→ **The task**:
In the data below, find the line that contains "- intros b Hb. inversion Hb." and the line that contains "revert acc. induction". Copy both, plus every line between them, exactly.

→ **Dataset extract**:

(* ===== verification/NftlFlash.v ===== *)
(** * NFTL: moving pages between blocks and recovering from write errors

    [nftl_erase_error], [nftl_block_replace], [nftl_write_error],
    [nftl_copyback] and [nftl_copyback_error] of
    [BSP/oss/nftl/nftlmount.c]. *)

From Stdlib Require Import ZArith Lia.
From stdpp Require Import base numbers list.
From S2P Require Import Prelude CMonad NftlTypes NftlAlloc MtdDev NftlState.

Section Operations.
Context {W : Type} `{World W} (g : mtd_info).

Definition nftl_erase_error (block : Z) : M (nftl W) Z :=
  onA (nftl_set_block_bad g block) ;;
  onF (block_markbad (u32 (block * erasesize g))).

(** One page of [nftl_block_replace]; the two buffers live across the
    iterations.  The result of the read is overwritten by the write's. *)
Definition block_replace_page (src_blk dst_blk i : Z) (bufs : list Z * list Z * Z)
    : M (nftl W) (list Z * list Z * Z + Z) :=
  let '(databuff, sparebuff, _) := bufs in
  let! r := onF (mtd_read g src_blk i (Some databuff) (Some sparebuff) 1) in
  let! w := onF (mtd_write g dst_blk i (r_buf r) (r_oob r) 1) in
  if truth (fst w) then ret (inr (fst w))
  else ret (inl (r_buf r, r_oob r, fst w)).

Definition nftl_block_replace (src_blk dst_blk pagecnt : Z) : M (nftl W) Z :=
  let! sparebuff := onF (stack NAND_MAX_OOBSIZE) in
  let! m := onF (kmalloc NAND_MAX_PAGESIZE) in
  match m with
  | None => ret 0
  | Some databuff =>
      let! r := for_local 0 pagecnt (databuff, sparebuff, 0)
                  (block_replace_page src_blk dst_blk) in
      match r with inr e => ret e | inl (_, _, e) => ret e end
  end.

(** Marking the backup block bad and going round again. *)
Definition discard_backup (backup_block : Z) : M (nftl W) (option Z) :=
  onF (block_markbad (u32 (backup_block * erasesize g))) ;;
  onA (nftl_set_block_bad g backup_block) ;;
  ret None.
Definition accept_backup (bad_block backup_block : Z) : M (nftl W) (option Z) :=
  onF (block_markbad (u32 (bad_block * erasesize g))) ;;
  onA (nftl_set_block_bad g bad_block) ;;
  ret (Some backup_block).

(** Every [goto] takes one more block from the free table, so this many
    rounds are enough. *)
Definition RETRY_FUEL : nat := 4097.

Definition write_error_round (block page : Z) (data spare : list Z) (nr_page : Z)
    : M (nftl W) (option Z) :=
  let! backup_block := onA (nftl_get_free_block g) in
  if backup_block =? 0xffff then ret (Some 0xffff)
  else
    let! e := nftl_block_replace block backup_block page in
    if truth e then discard_backup backup_block
    else
      let! w := onF (mtd_write g backup_block page data spare nr_page) in
      if (fst w =? 0) && (snd w =? u32 (writesize g + oobsize g))
      then accept_backup block backup_block
      else discard_backup backup_block.
Definition nftl_write_error (block page : Z) (data spare : list Z) (nr_page : Z) : M (nftl W) Z :=
  retry RETRY_FUEL (write_error_round block page data spare nr_page).

(** The [memset] covers [sizeof(temp_data)], the size of a pointer. *)
Definition SIZEOF_PTR : Z := 4.
Definition nftl_copyback (src_blk src_pg dst_blk dst_pg : Z) (dst_blk_type : block_state)
    : M (nftl W) Z :=
  let! blkinfo := onF (stack BLOCK_INFO_SIZE) in
  let! m := onF (kmalloc NAND_MAX_PAGESIZE) in
  match m with
  | None => ret EIO
  | Some temp_data =>
      let! temp_data := assert_some OutOfBounds (memset temp_data 0xff SIZEOF_PTR) in
      let! r := onF (mtd_read g src_blk src_pg (Some temp_data) (Some blkinfo) 1) in
      if truth (r_ret r) then ret EIO
      else
        let blkinfo :=
          if bool_decide (dst_blk_type <> FREE_BLOCK)
          then set_blocktype (block_state_code dst_blk_type) (r_oob r) else r_oob r in
        let! w := onF (mtd_write g dst_blk dst_pg (r_buf r) blkinfo 1) in
        ret (fst w)
  end.

Definition copyback_error_round (src_blk src_pg dst_blk dst_pg : Z) (t : block_state)
    : M (nftl W) (option Z) :=
  let! backup_block := onA (nftl_get_free_block g) in
  if backup_block =? 0xFFFF then ret (Some backup_block)
  else
    let! e := nftl_block_replace dst_blk backup_block dst_pg in
    if truth e then discard_backup backup_block
    else
      let! copy_ok := nftl_copyback src_blk src_pg backup_block dst_pg t in
      if copy_ok =? 0 then accept_backup dst_blk backup_block
      else discard_backup backup_block.
Definition nftl_copyback_error (src_blk src_pg dst_blk dst_pg : Z) (t : block_state) : M (nftl W) Z :=
  retry RETRY_FUEL (copyback_error_round src_blk src_pg dst_blk dst_pg t).
End Operations.
(* ===== verification/NftlTold.v ===== *)
(** * NFTL: what the spare areas say

    The tables in RAM are rebuilt by [NFTL_mount] from the block types, the
    page numbers and the table indices in the spare areas.  This file defines
    what a block must hold to be told by the mount ([dl_stored] and the
    others, one for each kind of block), shows that accesses to other blocks
    do not matter, and that the blocks the layer writes are told: a log block
    with one page more, a new log block, a merged MapTab block, one page more
    of the GarbageTab block. *)

From Stdlib Require Import ZArith Lia.
From stdpp Require Import base numbers list sets.
From S2P Require Import Prelude CMonad NftlTypes NftlAlloc NftlLog NftlDl NftlMtl MtdDev NftlState.
From S2P Require Import NandLaws NftlFlash NftlFlashSpec NftlGarbage.

(** The entries of a log block whose pages [0 .. n-1] are those of the logical
    pages [f 0 .. f (n-1)]. *)
Fixpoint dl_read (f : Z -> Z) (n : nat) : list dl_transitem :=
  match n with
  | O => []
  | S n => ent_put (dl_read f n) (f (Z.of_nat n)) (Z.of_nat n)
  end.
Fixpoint mtl_read (f : Z -> Z) (n : nat) : list mtl_transitem :=
  match n with
  | O => []
  | S n => mte_put (mtl_read f n) (f (Z.of_nat n)) (Z.of_nat n)
  end.
Lemma dl_read_ext f f' n : (forall p, 0 <= p < Z.of_nat n -> f p = f' p) -> dl_read f n = dl_read f' n.
Proof.
  induction n as [|n IH]; intros H; [done|]. cbn [dl_read]. rewrite IH, (H (Z.of_nat n)); [done|lia|].
  intros p Hp. apply H. lia.
Qed.
Lemma mtl_read_ext f f' n : (forall p, 0 <= p < Z.of_nat n -> f p = f' p) -> mtl_read f n = mtl_read f' n.
Proof.
  induction n as [|n IH]; intros H; [done|]. cbn [mtl_read]. rewrite IH, (H (Z.of_nat n)); [done|lia|].
  intros p Hp. apply H. lia.
Qed.
Lemma mtl_read_lookup f n x q : mte_lookup (mtl_read f n) x = Some q -> 0 <= q < Z.of_nat n /\ f q = x.
Proof.
  induction n as [|n IH]; [done|]. cbn [mtl_read]. rewrite mte_lookup_put.
  destruct (x =? f (Z.of_nat n)) eqn:E; zbool; [intros [= <-]; split; [lia|done]|].
  intros H. destruct (IH H) as [H1 H2]. split; [lia|done].
Qed.
(* ===== verification/NftlGarbageSpec.v ===== *)
(** * NFTL: the garbage table, specified

    On a chip in working order [nftl_addto_gt] takes the blocks it is given
    out of use: they end in the garbage list or, when the garbage is
    reclaimed, erased in the free table, and no live block is touched. *)

From Stdlib Require Import ZArith Lia.
From stdpp Require Import base numbers list sets.
From S2P Require Import Prelude CMonad NftlTypes NftlAlloc NftlLog NftlDl NftlMtl MtdDev NftlState.
From S2P Require Import NandLaws NftlFlash NftlFlashSpec NftlGarbage NftlTold NftlInv MtdSim ChipLaws.

Section Garbage.
Context {W : Type} {WW : World W} (g : mtd_info) {N : NandLaws W g}.
Hypothesis geo : nand_geo g.
Implicit Types (s : nftl W) (w : W) (G : ghost) (b p : Z).

(** Only the chip and the free table differ. *)
Definition flash_alloc_only s s' : Prop := s' = with_alloc (n_alloc s') (with_flash (n_flash s') s).

(** The ghost tables other than the garbage are the same. *)
Definition same_tables G G' : Prop :=
  gh_dl G' = gh_dl G /\ gh_mt G' = gh_mt G /\ gh_mtl G' = gh_mtl G /\ gh_data G' = gh_data G.

(** The blocks [bs] have been erased and are free. *)
Record reclaimed (bs : list Z) s G s' G' : Prop := {
  rl_inv : inv g s' G';
  rl_state : flash_alloc_only s s';
  rl_tables : same_tables G G';
  rl_own : forall b, b ∉ bs -> gh_own G' b = gh_own G b;
  rl_free : forall b, b ∈ bs -> gh_own G' b = RFree;
  rl_page : forall b p, b ∉ bs -> on_chip g b p -> nd_page (world s') b p = nd_page (world s) b p;
  rl_nfree : nfree s' = nfree s + arr_len bs;
  rl_quiet : quiet s -> quiet s';
  rl_bad : nd_bad (world s') = nd_bad (world s)
}.

Lemma reclaimed_nil s G : inv g s G -> reclaimed [] s G s G.
Proof.
  intros HI. split; try done.
  - by destruct s.
  - intros b Hb. inversion Hb.
  - unfold arr_len. cbn. lia.
Qed.
(* ===== verification/NftlMapUpdate.v ===== *)
(** * NFTL: updating the mapping table, specified

    [nftl_merge_mtlblk] moves the pages of one MapTab block and of its log
    into a new block without changing an entry; [nftl_update_mt] changes one
    entry. *)

From Stdlib Require Import ZArith Lia.
From stdpp Require Import base numbers list sets.
From S2P Require Import Prelude CMonad NftlTypes NftlAlloc NftlLog NftlDl NftlMtl MtdDev NftlState.
From S2P Require Import NandLaws NftlFlash NftlFlashSpec NftlGarbage NftlTold NftlInv NftlGarbageSpec NftlMap NftlMapSpec.

(** ** Searching for the last match *)

(** Entries with distinct keys: the last match is the only one. *)
Lemma mte_last es x acc :
  NoDup (map mtt_pageofs es) -> Forall (fun e => in_u8 (mtt_ppa e)) es ->
  foldl (fun f e => if x =? mtt_pageofs e then u8 (mtt_ppa e) else f) acc es = default acc (mte_lookup es x).
Proof.
  revert acc. induction es as [|e es IH]; intros acc Hnd Hp; cbn [foldl mte_lookup]; [done|].
  cbn [map] in Hnd. apply NoDup_cons in Hnd as [Hni Hnd]. inversion Hp as [|? ? He Hes]; subst.
  rewrite IH by done. rewrite (Z.eqb_sym x). destruct (mtt_pageofs e =? x) eqn:E; [|done]. zbool. subst.
  rewrite u8_id by done. by rewrite (proj2 (mte_lookup_None es (mtt_pageofs e)) Hni).
Qed.

Section Update.
Context {W : Type} {WW : World W} (g : mtd_info) {N : NandLaws W g}.
Hypothesis geo : nand_geo g.
Implicit Types (s : nftl W) (w : W) (G : ghost) (b p q : Z).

→ **Result of the task**:
  - intros b Hb. inversion Hb.
  - unfold arr_len. cbn. lia.
Qed.
(* ===== verification/NftlMapUpdate.v ===== *)
(** * NFTL: updating the mapping table, specified

    [nftl_merge_mtlblk] moves the pages of one MapTab block and of its log
    into a new block without changing an entry; [nftl_update_mt] changes one
    entry. *)

From Stdlib Require Import ZArith Lia.
From stdpp Require Import base numbers list sets.
From S2P Require Import Prelude CMonad NftlTypes NftlAlloc NftlLog NftlDl NftlMtl MtdDev NftlState.
From S2P Require Import NandLaws NftlFlash NftlFlashSpec NftlGarbage NftlTold NftlInv NftlGarbageSpec NftlMap NftlMapSpec.

(** ** Searching for the last match *)

(** Entries with distinct keys: the last match is the only one. *)
Lemma mte_last es x acc :
  NoDup (map mtt_pageofs es) -> Forall (fun e => in_u8 (mtt_ppa e)) es ->
  foldl (fun f e => if x =? mtt_pageofs e then u8 (mtt_ppa e) else f) acc es = default acc (mte_lookup es x).
Proof.
  revert acc. induction es as [|e es IH]; intros acc Hnd Hp; cbn [foldl mte_lookup]; [done|].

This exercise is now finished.